§ Work instructions
For the records below, say how many lines contain the string "model". Give no other text.
▼▼▼
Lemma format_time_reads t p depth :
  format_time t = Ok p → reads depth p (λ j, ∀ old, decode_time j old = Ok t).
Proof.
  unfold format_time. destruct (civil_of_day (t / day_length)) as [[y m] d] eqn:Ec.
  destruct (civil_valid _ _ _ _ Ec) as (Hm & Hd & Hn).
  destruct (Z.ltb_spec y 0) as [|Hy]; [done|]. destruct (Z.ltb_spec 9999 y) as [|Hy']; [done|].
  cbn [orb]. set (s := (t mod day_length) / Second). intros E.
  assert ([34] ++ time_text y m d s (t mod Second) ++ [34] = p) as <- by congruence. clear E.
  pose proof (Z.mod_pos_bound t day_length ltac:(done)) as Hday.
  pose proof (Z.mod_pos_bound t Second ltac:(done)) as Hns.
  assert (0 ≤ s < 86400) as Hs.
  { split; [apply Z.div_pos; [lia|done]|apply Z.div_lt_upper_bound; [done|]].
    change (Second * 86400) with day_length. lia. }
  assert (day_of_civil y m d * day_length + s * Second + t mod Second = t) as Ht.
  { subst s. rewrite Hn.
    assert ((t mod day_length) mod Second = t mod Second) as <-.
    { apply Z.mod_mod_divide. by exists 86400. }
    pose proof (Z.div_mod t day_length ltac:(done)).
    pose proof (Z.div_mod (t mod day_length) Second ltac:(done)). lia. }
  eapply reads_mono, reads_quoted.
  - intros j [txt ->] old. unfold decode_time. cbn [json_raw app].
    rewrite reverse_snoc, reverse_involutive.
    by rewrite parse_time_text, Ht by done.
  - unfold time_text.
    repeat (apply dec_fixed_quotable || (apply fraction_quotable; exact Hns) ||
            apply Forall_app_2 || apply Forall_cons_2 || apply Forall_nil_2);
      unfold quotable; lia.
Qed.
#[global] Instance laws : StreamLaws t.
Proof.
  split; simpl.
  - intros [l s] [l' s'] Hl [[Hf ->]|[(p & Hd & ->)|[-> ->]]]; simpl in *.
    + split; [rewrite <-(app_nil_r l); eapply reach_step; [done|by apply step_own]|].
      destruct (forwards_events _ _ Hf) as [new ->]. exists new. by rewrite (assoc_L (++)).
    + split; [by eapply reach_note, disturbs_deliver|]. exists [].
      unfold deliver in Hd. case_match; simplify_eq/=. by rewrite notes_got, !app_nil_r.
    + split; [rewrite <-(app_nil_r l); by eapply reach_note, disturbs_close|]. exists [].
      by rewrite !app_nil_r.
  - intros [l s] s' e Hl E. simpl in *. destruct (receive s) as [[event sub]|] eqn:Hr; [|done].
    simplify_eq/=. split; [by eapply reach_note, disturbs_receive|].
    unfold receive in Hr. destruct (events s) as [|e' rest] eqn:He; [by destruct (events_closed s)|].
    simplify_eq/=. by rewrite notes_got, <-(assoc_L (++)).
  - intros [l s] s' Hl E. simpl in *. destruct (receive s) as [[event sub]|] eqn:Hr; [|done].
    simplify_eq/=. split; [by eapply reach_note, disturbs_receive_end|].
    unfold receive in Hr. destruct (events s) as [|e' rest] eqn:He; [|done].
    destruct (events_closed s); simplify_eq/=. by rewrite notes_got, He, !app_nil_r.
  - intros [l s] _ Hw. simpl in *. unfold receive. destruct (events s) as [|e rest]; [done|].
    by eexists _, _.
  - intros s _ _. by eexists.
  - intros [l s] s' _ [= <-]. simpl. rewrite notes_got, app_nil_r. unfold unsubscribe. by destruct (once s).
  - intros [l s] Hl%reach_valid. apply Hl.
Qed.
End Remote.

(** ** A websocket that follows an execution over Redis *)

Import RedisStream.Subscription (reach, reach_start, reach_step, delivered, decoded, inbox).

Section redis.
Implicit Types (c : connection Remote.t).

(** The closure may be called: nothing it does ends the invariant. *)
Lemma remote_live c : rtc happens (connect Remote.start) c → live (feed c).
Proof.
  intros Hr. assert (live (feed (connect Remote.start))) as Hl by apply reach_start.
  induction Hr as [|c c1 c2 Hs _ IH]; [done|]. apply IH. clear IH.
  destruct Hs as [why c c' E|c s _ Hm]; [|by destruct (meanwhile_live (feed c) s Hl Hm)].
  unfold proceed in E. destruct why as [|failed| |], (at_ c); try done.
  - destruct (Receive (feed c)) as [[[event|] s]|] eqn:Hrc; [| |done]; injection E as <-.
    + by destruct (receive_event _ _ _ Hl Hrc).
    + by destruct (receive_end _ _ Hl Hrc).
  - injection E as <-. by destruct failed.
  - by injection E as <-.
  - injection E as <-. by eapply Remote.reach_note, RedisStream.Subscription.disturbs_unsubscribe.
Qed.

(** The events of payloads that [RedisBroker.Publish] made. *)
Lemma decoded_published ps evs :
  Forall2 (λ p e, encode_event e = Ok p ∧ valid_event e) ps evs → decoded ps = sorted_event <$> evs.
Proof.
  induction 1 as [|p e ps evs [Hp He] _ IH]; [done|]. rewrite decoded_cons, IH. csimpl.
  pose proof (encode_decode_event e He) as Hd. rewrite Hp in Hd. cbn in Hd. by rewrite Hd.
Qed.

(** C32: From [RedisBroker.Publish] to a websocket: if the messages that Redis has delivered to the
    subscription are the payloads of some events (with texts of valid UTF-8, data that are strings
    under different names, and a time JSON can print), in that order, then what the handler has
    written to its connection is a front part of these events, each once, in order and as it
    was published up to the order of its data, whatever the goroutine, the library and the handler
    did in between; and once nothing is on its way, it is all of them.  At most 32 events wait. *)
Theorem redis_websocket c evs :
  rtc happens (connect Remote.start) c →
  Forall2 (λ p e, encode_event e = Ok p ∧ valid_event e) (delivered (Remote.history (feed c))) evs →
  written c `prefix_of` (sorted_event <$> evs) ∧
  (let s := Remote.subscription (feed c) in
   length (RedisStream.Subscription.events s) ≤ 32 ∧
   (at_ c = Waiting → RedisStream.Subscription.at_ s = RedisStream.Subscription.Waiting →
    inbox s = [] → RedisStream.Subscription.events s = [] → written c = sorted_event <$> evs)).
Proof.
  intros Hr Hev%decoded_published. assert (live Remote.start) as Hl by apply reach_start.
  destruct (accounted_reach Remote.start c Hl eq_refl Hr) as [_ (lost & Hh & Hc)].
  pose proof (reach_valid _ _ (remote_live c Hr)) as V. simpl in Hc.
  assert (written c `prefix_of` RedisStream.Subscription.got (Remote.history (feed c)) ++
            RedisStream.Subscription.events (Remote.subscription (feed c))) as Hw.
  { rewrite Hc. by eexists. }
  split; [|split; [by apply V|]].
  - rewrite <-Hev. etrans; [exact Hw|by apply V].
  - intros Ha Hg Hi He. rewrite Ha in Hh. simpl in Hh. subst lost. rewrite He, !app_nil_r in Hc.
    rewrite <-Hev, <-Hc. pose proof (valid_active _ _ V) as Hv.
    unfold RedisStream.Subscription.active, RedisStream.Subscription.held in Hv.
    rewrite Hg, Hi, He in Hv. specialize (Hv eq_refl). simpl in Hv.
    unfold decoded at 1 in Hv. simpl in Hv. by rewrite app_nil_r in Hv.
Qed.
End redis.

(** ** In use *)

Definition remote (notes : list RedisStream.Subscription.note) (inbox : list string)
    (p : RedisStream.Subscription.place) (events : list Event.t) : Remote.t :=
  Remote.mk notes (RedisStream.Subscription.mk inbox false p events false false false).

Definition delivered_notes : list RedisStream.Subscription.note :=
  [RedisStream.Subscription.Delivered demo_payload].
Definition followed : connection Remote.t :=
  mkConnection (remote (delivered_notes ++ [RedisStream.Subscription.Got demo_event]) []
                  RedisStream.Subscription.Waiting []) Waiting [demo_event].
▲▲▲
▼▼▼
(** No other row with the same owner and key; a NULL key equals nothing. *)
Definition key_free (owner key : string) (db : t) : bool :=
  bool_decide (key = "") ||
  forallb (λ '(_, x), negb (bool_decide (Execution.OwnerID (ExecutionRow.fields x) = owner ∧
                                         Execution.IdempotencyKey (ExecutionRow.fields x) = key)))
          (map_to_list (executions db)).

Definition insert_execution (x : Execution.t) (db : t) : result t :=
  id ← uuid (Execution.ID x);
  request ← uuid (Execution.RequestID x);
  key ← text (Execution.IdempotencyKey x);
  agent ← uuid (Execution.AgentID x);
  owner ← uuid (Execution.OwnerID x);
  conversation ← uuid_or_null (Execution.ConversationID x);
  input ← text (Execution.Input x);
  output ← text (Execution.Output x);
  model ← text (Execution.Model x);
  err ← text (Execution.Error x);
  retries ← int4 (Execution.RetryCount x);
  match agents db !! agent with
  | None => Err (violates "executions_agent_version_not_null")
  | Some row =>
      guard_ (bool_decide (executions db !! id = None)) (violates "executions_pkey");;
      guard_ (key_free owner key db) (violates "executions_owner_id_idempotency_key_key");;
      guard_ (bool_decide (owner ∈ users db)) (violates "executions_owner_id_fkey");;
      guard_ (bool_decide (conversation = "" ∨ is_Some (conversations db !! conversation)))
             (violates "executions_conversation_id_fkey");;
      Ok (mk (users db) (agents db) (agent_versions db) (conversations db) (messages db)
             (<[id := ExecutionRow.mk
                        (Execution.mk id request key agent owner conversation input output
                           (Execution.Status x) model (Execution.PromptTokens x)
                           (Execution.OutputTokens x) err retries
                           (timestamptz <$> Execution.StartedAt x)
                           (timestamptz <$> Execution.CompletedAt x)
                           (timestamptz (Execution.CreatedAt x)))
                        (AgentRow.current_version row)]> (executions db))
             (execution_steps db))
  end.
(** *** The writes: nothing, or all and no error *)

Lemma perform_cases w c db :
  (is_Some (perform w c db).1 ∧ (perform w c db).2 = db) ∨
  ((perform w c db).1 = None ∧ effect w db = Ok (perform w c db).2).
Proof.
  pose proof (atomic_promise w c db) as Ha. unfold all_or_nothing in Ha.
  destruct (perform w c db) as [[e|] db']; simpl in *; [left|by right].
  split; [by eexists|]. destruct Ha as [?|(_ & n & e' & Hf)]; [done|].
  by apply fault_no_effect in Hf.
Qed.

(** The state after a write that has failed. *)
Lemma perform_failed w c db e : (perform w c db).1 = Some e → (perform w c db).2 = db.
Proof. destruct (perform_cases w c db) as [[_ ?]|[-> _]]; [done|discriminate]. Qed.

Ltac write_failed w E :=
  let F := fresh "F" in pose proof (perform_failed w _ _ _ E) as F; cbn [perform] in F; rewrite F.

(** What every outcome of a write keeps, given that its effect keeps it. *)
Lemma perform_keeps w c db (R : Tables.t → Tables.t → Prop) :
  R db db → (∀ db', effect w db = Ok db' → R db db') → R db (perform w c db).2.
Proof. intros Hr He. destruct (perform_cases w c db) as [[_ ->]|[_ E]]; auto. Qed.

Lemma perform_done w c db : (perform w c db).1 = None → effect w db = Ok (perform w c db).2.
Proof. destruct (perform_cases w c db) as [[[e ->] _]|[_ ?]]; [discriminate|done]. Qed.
▲▲▲
§ Solution
2